▶ Available records:

(** Every bid the client offers for a job carries a signature that the SDK's
    check accepts, is for that job on this chain, and is backed by the registry: the job is
    open, the bidder's registered key is the one in the bid, and its free stake, taken
    from the registry and not from the bid, covers the fee. *)
Theorem offered_bids_are_backed keccak_256 verify get_job get_relayer jobIdHex body bids vb
    (Hf : checked_bids keccak_256 verify get_job get_relayer jobIdHex body = Ok bids) (Hin : vb ∈ bids) :
  ∃ bid j job relayer fee,
    SdkMessages.verifyBid keccak_256 verify bid = true ∧ toLowerCase (rb_jobId bid) = toLowerCase jobIdHex ∧
    rb_chain bid = JNum RELAY_CHAIN_STELLAR ∧ rb_operator (vb_bid vb) = rb_operator bid ∧
    hexToBytes jobIdHex = Ok j ∧ get_job j = Some job ∧ rj_status job = 0 ∧ js_BigInt (rj_fee job) = Ok fee ∧
    get_relayer (rb_operator bid) = Some relayer ∧ js_BigInt (rr_freeStake relayer) = Ok (vb_freeStakeValue vb) ∧
    fee <= vb_freeStakeValue vb ∧
    toLowerCase (bytesToHex (rr_x25519 relayer)) = toLowerCase (rb_x25519Pk (vb_bid vb)).
Proof.
  unfold checked_bids in Hf. apply bind_ok in Hf as (raws & _ & (parsed & _ & <-%Ok_inj)%bind_ok).
  apply list_elem_of_omap in Hin as (bid & Hbid & Hv). apply list_elem_of_In, filter_In in Hbid as [_ Hacc].
  unfold acceptable in Hacc. apply andb_prop in Hacc as [[Hsig Hjob%String.eqb_eq]%andb_prop Hchain].
  unfold verifyBidRegistryState in Hv. destruct (registry_check _ _ _ _) as [o|] eqn:Hr; [|done]. subst o.
  unfold registry_check in Hr. apply bind_ok in Hr as (j & Hj & Hr).
  destruct (get_job j) as [job|] eqn:Hgj; [|done]. destruct (get_relayer (rb_operator bid)) as [rel|] eqn:Hgr; [|done].
  apply bind_ok in Hr as (fee & Hfee & (stake & Hst & Hr)%bind_ok).
  destruct (Z.eqb_spec (rj_status job) 0) as [Hs0|]; [|done]. destruct (Z.ltb_spec stake fee) as [|Hle]; [done|]. cbn [negb orb] in Hr.
  destruct (String.eqb_spec (toLowerCase (bytesToHex (rr_x25519 rel))) (toLowerCase (rb_x25519Pk bid))) as [Hpk|]; [|done].
  cbn [negb] in Hr. apply Ok_inj in Hr. injection Hr as <-. exists bid, j, job, rel, fee. cbn [vb_bid vb_freeStakeValue set_registry rb_operator rb_x25519Pk].
  split_and!; try done. unfold num_is in Hchain. destruct (rb_chain bid); try done. by apply Z.eqb_eq in Hchain as ->.
Qed.

(** One entry of the answer that is not a bid hides all others: validation
    throws before the entries are filtered. *)
Theorem malformed_bid_hides_all keccak_256 verify get_job get_relayer jobIdHex raws raw
    (Hin : raw ∈ raws) (Hbad : is_ok (validateBid raw) = false) :
  is_ok (checked_bids keccak_256 verify get_job get_relayer jobIdHex (JObj [("bids", JArr raws)])) = false.
Proof.
  unfold checked_bids. change (bids_of (JObj [("bids", JArr raws)])) with (Ok raws). cbn [mbind res_bind].
  destruct (mapM_res validateBid raws) as [bids|] eqn:E; [|done]. exfalso.
  apply mapM_res_Forall2 in E. apply list_elem_of_lookup in Hin as [i Hi].
  destruct (Forall2_lookup_l _ _ _ _ _ E Hi) as (b & _ & Hb). by rewrite Hb in Hbad.
Qed.

(** *** The stake-weighted choice *)
Definition stake_sum (bids : list VerifiedBid) : Z := foldr (λ b s, vb_freeStakeValue b + s) 0 bids.

Lemma stake_total bids acc : foldl (λ sum bid, sum + vb_freeStakeValue bid) acc bids = acc + stake_sum bids.
Proof. revert acc. induction bids as [|b bids IH]; intros acc; cbn [foldl stake_sum foldr]; [lia|]. rewrite IH. unfold stake_sum. lia. Qed.

Lemma pick_from_spec target last bids :
  0 <= target < stake_sum bids →
  ∃ i b, bids !! i = Some b ∧ pick_from target last bids = b ∧
    stake_sum (take i bids) <= target < stake_sum (take i bids) + vb_freeStakeValue b.
Proof.
  revert target. induction bids as [|b bids IH]; intros target Ht; cbn [stake_sum foldr] in Ht; [lia|]. cbn [pick_from].
  destruct (Z.ltb_spec target (vb_freeStakeValue b)).
  - exists 0%nat, b. cbn. split_and!; [done|done|lia|lia].
  - destruct (IH (target - vb_freeStakeValue b)) as (i & b' & Hi & Hp & Hr).
    { split; [lia|]. fold (stake_sum bids) in Ht. lia. }
    exists (S i), b'. cbn [take stake_sum foldr]. fold (stake_sum (take i bids)). split_and!; [done|done|lia|lia].
Qed.

(** With a positive total stake the bid whose share of [0, total) the draw
    falls into is chosen; the shares of non-negative stakes tile that range, so a bid is
    chosen for as many values of the draw as its stake. *)
Theorem choice_is_stake_weighted rand bids (Hpos : 0 < stake_sum bids) :
  ∃ i b, bids !! i = Some b ∧ pickStakeWeightedBid rand bids = Some b ∧
    stake_sum (take i bids) <= (Z.shiftl rand.1 32 + rand.2) mod stake_sum bids
      < stake_sum (take i bids) + vb_freeStakeValue b.
Proof.
  unfold pickStakeWeightedBid. destruct bids as [|first rest] eqn:E; [cbn in Hpos; lia|]. rewrite <-E in *.
  rewrite stake_total, Z.add_0_l. destruct (Z.leb_spec (stake_sum bids) 0); [lia|].
  destruct (pick_from_spec ((Z.shiftl rand.1 32 + rand.2) mod stake_sum bids) (List.last bids first) bids) as (i & b & Hi & Hp & Hr).
  { by apply Z.mod_pos_bound. }
  exists i, b. by rewrite Hp.
Qed.

(** ** Jobs and payloads *)
Definition buildRelayedWithdrawPayload (poolId registryId : string) (proof : PoolWithdrawProof) (recipient : string)
  : PoolWithdrawPayload :=
  mkPayload poolId (pp_proofA proof) (pp_proofB proof) (pp_proofC proof) (pp_withdrawnValue proof) (pp_stateRoot proof)
    (pp_aspRoot proof) (pp_nullifierHash proof) (pp_newCommitment proof) recipient 0 registryId.

Record RelayerJobDraft : Type := mkDraft {
  jd_jobId : list byte;
  jd_jobIdHex : string;
  jd_payload : PoolWithdrawPayload;
  jd_payloadHash : list byte;
  jd_payloadHashHex : string;
  jd_advert : JobAdvert;
  jd_deadlineLedger : Z;
  jd_fee : Z;
}.

Inductive RelayerJobStatus : Type := JOpen | JAccepted | JSubmitted | JSlashed | JCanceled | JUnknown.
Definition REGISTRY_JOB_STATUS (status : Z) : RelayerJobStatus :=
  match status with 0 => JOpen | 1 => JAccepted | 2 => JSubmitted | 3 => JSlashed | 4 => JCanceled | _ => JUnknown end.

Section jobs.
Context (addressXdr : string → res (list byte)) (symbolXdr : string → list byte) (keccak_256 : list byte → list byte).
Context (net : nat → string → Request → Attempt) (encodeURIComponent : string → string).
Context (get_job : list byte → option NativeRegistryJob).
(** [sealBox], and the payload's text as bytes *)
Context (sealBox : list byte → list byte → res string) (json_bytes : jval → list byte).

Definition buildRelayerJobDraft (randomJobId : list byte) (payload : PoolWithdrawPayload) (fee deadlineLedger : Z)
    (jobId : option (list byte)) : res RelayerJobDraft :=
  jobId ← assertLength (default randomJobId jobId) 32 "jobId";
  payloadHash ← hashPoolWithdrawPayload addressXdr symbolXdr keccak_256 payload;
  advert ← makeAdvert jobId fee deadlineLedger payloadHash None;
  Ok (mkDraft jobId (bytesToHex jobId) payload payloadHash (bytesToHex payloadHash) advert deadlineLedger fee).

Definition deliverPayload (g : RelayerGateway) (draft : RelayerJobDraft) (bid : RelayerBid) (opts : GatewayRequestOptions)
  : M GwLog jval :=
  pk ← lift_res (hexToBytes (rb_x25519Pk bid));
  box ← lift_res (sealBox (encodePoolWithdrawPayload json_bytes (jd_payload draft)) pk);
  let idempotencyKey := jd_jobIdHex draft +:+ ":" +:+ rb_x25519Pk bid in
  body ← gatewayFetch net g
    (mkRequest ("v1/jobs/" +:+ encodeURIComponent (jd_jobIdHex draft) +:+ "/payload") "POST"
       [("content-type", "application/json"); ("x-idempotency-key", idempotencyKey)]
       (Some (JObj [("t", JStr "payload"); ("v", JNum 1); ("jobId", JStr (jd_jobIdHex draft));
                    ("to", JStr (rb_x25519Pk bid)); ("box", JStr box)]))) opts;
  match body with
  | JUndef | JNull => throw (TypeError "Cannot read properties of null")
  | _ => mret (nullish_or (prop body "result") JNull)
  end.

Definition jobStatus (jobIdHex : string) : res RelayerJobStatus :=
  j ← hexToBytes jobIdHex;
  Ok (match get_job j with Some job => REGISTRY_JOB_STATUS (rj_status job) | None => JUnknown end).
End jobs.

Lemma finished_payload_wf w proof p poolId registryId recipient :
  finishPoolWithdrawProof w proof = Ok p → wf_payload (buildRelayedWithdrawPayload poolId registryId p recipient).
Proof.
  intros (sp & Hs & <-%Ok_inj)%bind_ok. apply serialize_lengths in Hs as (La & Lb & Lc).
  by split; cbn; try apply be_bytes_length.
Qed.

Lemma validate_made_advert jobId fee deadline payloadHash chain a :
  makeAdvert jobId fee deadline payloadHash chain = Ok a → validateAdvert (advert_json a) = Ok a.
Proof.
  unfold makeAdvert. intros (j & [-> Hj]%assertLength_ok & (h & [-> Hh]%assertLength_ok & <-%Ok_inj)%bind_ok)%bind_ok.
  unfold validateAdvert, advert_json. cbn [ja_jobId ja_chain ja_fee ja_deadline ja_payloadHash].
  change (str_of (prop (JObj _) "jobId")) with (bytesToHex jobId).
  change (str_of (prop (JObj _) "payloadHash")) with (bytesToHex payloadHash).
  unfold checkHex32. rewrite !hexToBytes_bytesToHex. cbn [mbind res_bind].
  rewrite !(proj2 (assertLength_ok _ _ _ _)) by done. reflexivity.
Qed.

(** C39 (roundtrip): A job drafted from a finished withdrawal proof is one the relayer can
    take: its advert passes the relayer's validation unchanged, the payload the relayer
    decodes is the drafted one and well formed, and the hash the relayer recomputes is the
    one advertised. *)
Theorem drafted_job_is_takeable addressXdr symbolXdr keccak_256 json_bytes json_of_bytes randomJobId fee deadline jobId
    w groth p poolId registryId recipient d
    (Hp : finishPoolWithdrawProof w groth = Ok p)
    (Hd : buildRelayerJobDraft addressXdr symbolXdr keccak_256 randomJobId
            (buildRelayedWithdrawPayload poolId registryId p recipient) fee deadline jobId = Ok d)
    (Hjson : json_of_bytes (json_bytes (payload_envelope (jd_payload d))) = Ok (payload_envelope (jd_payload d))) :
  validateAdvert (advert_json (jd_advert d)) = Ok (jd_advert d) ∧
  decodePoolWithdrawPayload json_of_bytes (encodePoolWithdrawPayload json_bytes (jd_payload d)) = Ok (jd_payload d) ∧
  wf_payload (jd_payload d) ∧
  hashPoolWithdrawPayloadHex addressXdr symbolXdr keccak_256 (jd_payload d) = Ok (ja_payloadHash (jd_advert d)) ∧
  ja_jobId (jd_advert d) = jd_jobIdHex d.
Proof.
  pose proof (finished_payload_wf _ _ _ poolId registryId recipient Hp) as Hwf.
  set (payload := buildRelayedWithdrawPayload _ _ _ _) in *. unfold buildRelayerJobDraft in Hd.
  apply bind_ok in Hd as (j & [Ej Hj]%assertLength_ok & (h & Hh & (a & Ha & <-%Ok_inj)%bind_ok)%bind_ok).
  cbn [jd_advert jd_payload jd_jobIdHex] in *. split; [by eapply validate_made_advert|]. split_and!.
  - unfold decodePoolWithdrawPayload, encodePoolWithdrawPayload. rewrite Hjson.
    cbn -[parsePoolWithdrawPayload serializePoolWithdrawPayload]. rewrite <-(parse_serialize payload Hwf).
    by destruct (serializePoolWithdrawPayload payload).
  - done.
  - unfold hashPoolWithdrawPayloadHex. rewrite Hh. cbn [mbind res_bind]. unfold makeAdvert in Ha.
    apply bind_ok in Ha as (? & _ & (? & [-> _]%assertLength_ok & <-%Ok_inj)%bind_ok). done.
  - unfold makeAdvert in Ha. by apply bind_ok in Ha as (? & [-> _]%assertLength_ok & (? & _ & <-%Ok_inj)%bind_ok).
Qed.

(** *** Witnesses *)
Definition toy_gateway : RelayerGateway := mkGateway ["https://a"; "https://b"] "CREG" 2.
Definition toy_request : Request := mkRequest "v1/jobs" "GET" [] None.
Definition toy_opts : GatewayRequestOptions := mkReqOpts false None.
(** The first gateway is overloaded, the second answers. *)
Definition toy_net (i : nat) (gateway : string) (r : Request) : Attempt :=
  mkAttempt (if (i =? 0)%nat then Response 503 (inl JNull) else Response 200 (inl (JStr gateway))) false false.

Lemma request_fails_over_witness :
  ∃ k, (k ≤ 2)%nat ∧
    (gatewayFetch toy_net toy_gateway toy_request toy_opts (mkLog [] [])).2 =
      mkLog (requests_of toy_gateway toy_request toy_opts 0 (S k)) (pauses_of 0 k) ∧
    (gatewayFetch toy_net toy_gateway toy_request toy_opts (mkLog [] [])).1 = Ok (JStr "https://b").
Proof.
  destruct (request_fails_over toy_net toy_gateway toy_request toy_opts) as (k & Hk & _ & _ & Hlog & _); [done|done|].
  exists k. split; [cbn in Hk; lia|]. split; [exact Hlog|by vm_compute].
Defined.

Lemma timeout_ends_request_witness :
  let net := λ (_ : nat) (_ : string) (_ : Request), mkAttempt (Rejected (timeout_failure true)) true false in
  gl_requests (gatewayFetch net toy_gateway toy_request toy_opts (mkLog [] [])).2 = [("https://a", toy_request)].
Proof. intros net. exact (proj2 (timeout_ends_request net toy_gateway toy_request toy_opts eq_refl ltac:(done) eq_refl)). Defined.

Definition toy_verify (pk : string) (d s : list byte) : res bool := Ok (bool_decide (d = s)).
Definition toy_bid_json : jval :=
  JObj [("t", JStr "bid"); ("v", JNum 1); ("jobId", JStr (bytesToHex sample_job)); ("operator", JStr "GOP");
        ("x25519Pk", JStr (bytesToHex sample_pk));
        ("sig", JStr (bytesToBase64 (concatBytes [SdkMessages.BID_DOMAIN; sample_job; sample_pk])))].

Lemma offered_bids_are_backed_witness :
  ∃ vb fee, checked_bids id_hash toy_verify (λ _, Some (mkRegJob 0 (JStr "10"))) (λ _, Some (mkRegRelayer None (JNum 50) sample_pk))
      (bytesToHex sample_job) (JObj [("bids", JArr [toy_bid_json])]) = Ok [vb] ∧
    js_BigInt (JStr "10") = Ok fee ∧ fee <= vb_freeStakeValue vb.
Proof.
  destruct (checked_bids id_hash toy_verify (λ _, Some (mkRegJob 0 (JStr "10"))) (λ _, Some (mkRegRelayer None (JNum 50) sample_pk))
      (bytesToHex sample_job) (JObj [("bids", JArr [toy_bid_json])])) as [[|vb [|]]|] eqn:E;
    [exfalso; vm_compute in E; discriminate E| |exfalso; vm_compute in E; discriminate E..].
  destruct (offered_bids_are_backed id_hash toy_verify _ _ _ _ _ vb E) as (bid & j & job & rel & fee & _ & _ & _ & _ & _ & Hjob & _ & Hfee & _ & _ & Hle & _);
    [by left|].
  exists vb, fee. injection Hjob as <-. split; [done|]. split; [exact Hfee|exact Hle].
Defined.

▶ Directions for this task:
Write out only the lines that run from the line containing "unfold verifyBidRegistryState in" through the line containing "destruct (get_job j)", both included, exactly as they appear above.

▶ Problem solution:
  unfold verifyBidRegistryState in Hv. destruct (registry_check _ _ _ _) as [o|] eqn:Hr; [|done]. subst o.
  unfold registry_check in Hr. apply bind_ok in Hr as (j & Hj & Hr).
  destruct (get_job j) as [job|] eqn:Hgj; [|done]. destruct (get_relayer (rb_operator bid)) as [rel|] eqn:Hgr; [|done].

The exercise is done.